4.3. 3-е дополнение: Одно возражение
Я предвижу одно возражение. Кое-кому покажется, что моим высказыванием об абсолюте воображения (Имагинативный абсолют!) я воспроизвожу credo немецких романтиков. Это заблуждение. Немецкие романтики — метафизики. Ни о какой метафизике у меня и речи нет. Я отвергаю право мыслителя на метафизическую проблему. Ибо — самая постановка такой метафизической проблемы уже заранее дает всеразрешающий ответ на все тайны души и все загадки мира. Она предполагает потусторонний мир и потусторонний разум, отзвуком или частью которого является разум человека. Незачем строить тогда философскую систему, раз смысл ее предопределен. Нет у меня речи и о пантеизме. Моя философия только человечна. Но я не ограничиваю человеческую мысль только человеческим мышлением и знанием. Я вынужден допустить и другие разумные создания на планетах иных солнечных систем и иных звездных городов, иных вселенных. Я вынужден допустить любое развитие их разума и их инстинктов, и в отношении их мощи, и их знания, и их способов, темпов и характера познания, и их возможности воздействия на мир и его создания. Я это вынужден сделать, ибо иначе я должен отказаться от науки, не только открывающей мне возможность так мыслить, но и вынуждающей меня так мыслить. Иначе я должен вернуться ко временам системы Птоломея и поставить Землю в центре мира, заставить Солнце вращаться вокруг Земли, а звезды признать предназначенной для нее иллюминацией, сопровождаемой иногда фейерверком, которую астрономия в силу заблуждения вчера называла умиранием старой звезды, а сегодня называет рождением новой звезды. Я также вполне допускаю и должен это допустить, что могут быть существа, познавательная сила воображения которых с ее имагинативным абсолютом настолько превосходит силу воображения художника и мыслителя Земли, насколько вольтеровский Макромегас превосходит ростом земного человека. Это не исключает и обратной возможности, поскольку Солнце — очень старая звезда. Это не исключает и любой другой возможности.

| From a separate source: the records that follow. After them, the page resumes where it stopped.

(* ===== verification/Scenario.v ===== *)
(** * A management cluster, a private workload cluster and a sibling.

Concrete objects shared by the concrete runs of the theorems.  The management
cluster is cell 0 of the heap and the workload cluster cell 1. *)
From S2P Require Import Prelude.
From S2P Require Import GoStrings.
From S2P Require Import GoNet.
From S2P Require Import Api.
From S2P Require Import Concrete.
From S2P Require Import BaseScope.
From S2P Require Import PrivateLinks.
From S2P Require Import PrivateEndpoints.
From S2P Require Import Service.
From S2P Require Import ServiceSpec.

Module Scenario.

Definition mc_key : NamespacedName := {| nn_Namespace := "org"; nn_Name := "mc" |}.
Definition wc_key : NamespacedName := {| nn_Namespace := "org"; nn_Name := "wc1" |}.

(** The endpoint of a link "old" that [wc1] no longer has, and one of [wc10]. *)
Definition stale : PrivateEndpointSpec :=
  Concrete.endpoint "old-privateendpoint" (privateLinkServiceID "1234" "wc1" "old").
Definition sibling : PrivateEndpointSpec :=
  Concrete.endpoint "wc10-privateendpoint" (privateLinkServiceID "1234" "wc10" "api").
Definition foreign : PrivateEndpointSpec :=
  Concrete.endpoint "wc2-privateendpoint" (privateLinkServiceID "1234" "wc2" "api").

Definition links : list PrivateLink := [Concrete.link "api" ["1234"]; Concrete.link "hidden" []].

Definition ready : Condition := Concrete.condition PrivateLinksReadyCondition ConditionTrue.

Definition mc (es : list PrivateEndpointSpec) : AzureCluster :=
  Concrete.cluster "mc" Internal [] es [].
Definition wc (cs : list Condition) : AzureCluster :=
  Concrete.cluster "wc1" Internal links [] cs.

(** Azure knows the endpoints of [wc1]. *)
Definition world : Concrete.World := {|
  Concrete.clusters := ∅; Concrete.control_planes := ∅; Concrete.capi_clusters := ∅;
  Concrete.identities := ∅; Concrete.secrets := ∅; Concrete.aso_control_planes := ∅;
  Concrete.managed_control_planes := ∅; Concrete.provider_configs := ∅;
  Concrete.azure_endpoints :=
    {[ "api-privateendpoint" := Concrete.endpoint_with_ip "10.0.0.4";
       "wc1-to-mc-gateway-privateendpoint" := Concrete.endpoint_with_ip "10.1.0.5" ]};
  Concrete.broken := []
|}.

(** The scopes of the two directions. *)
Definition base (l : loc) (k : NamespacedName) : @BaseScope Concrete.World Concrete.clusterApiUtil :=
  @Build_BaseScope Concrete.World Concrete.clusterApiUtil l k.

Definition endpoints_scope (l : loc) (k : NamespacedName) :
    @PrivateEndpoints.scope Concrete.World Concrete.clusterApiUtil :=
  @PrivateEndpoints.Build_scope Concrete.World Concrete.clusterApiUtil (base l k) 0
    Concrete.azure_client.

Definition links_scope : @PrivateLinks.Scope Concrete.World Concrete.clusterApiUtil :=
  @PrivateLinks.Build_Scope Concrete.World Concrete.clusterApiUtil (base 1 wc_key) links.

Lemma wired_mc es cs :
  @wired Concrete.World Concrete.clusterApiUtil [mc es; wc cs] (endpoints_scope 0 mc_key)
    links_scope (mc es) (wc cs) (Concrete.subnet es).
Proof. by split. Qed.

Lemma wired_wc es cs :
  @wired Concrete.World Concrete.clusterApiUtil [mc es; wc cs] (endpoints_scope 1 wc_key)
    links_scope (wc cs) (wc cs) (Concrete.subnet []).
Proof. by split. Qed.

End Scenario.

Если на Земле множество людей не желает о подобных вещах думать, то никто не вынуждает их об этом думать, но из такого нежелания «думать» не вытекает, что должно быть запрещено об этом думать или что об этом думать ни к чему. О таких вещах заставляет нас думать наш высший инстинкт, инстинкт культуры, который создал всю нашу культуру, невзирая на возражения, протесты и запрет очень многих и притом весьма хитроумных людей, например, иных теологов или воителей и властолюбцев. Тем не менее Высший инстинкт всегда побеждал, хотя ему приходилось не раз шагать по колено в крови и часто в крови тех, в воображении которых он жил, как Имагинативный Абсолют.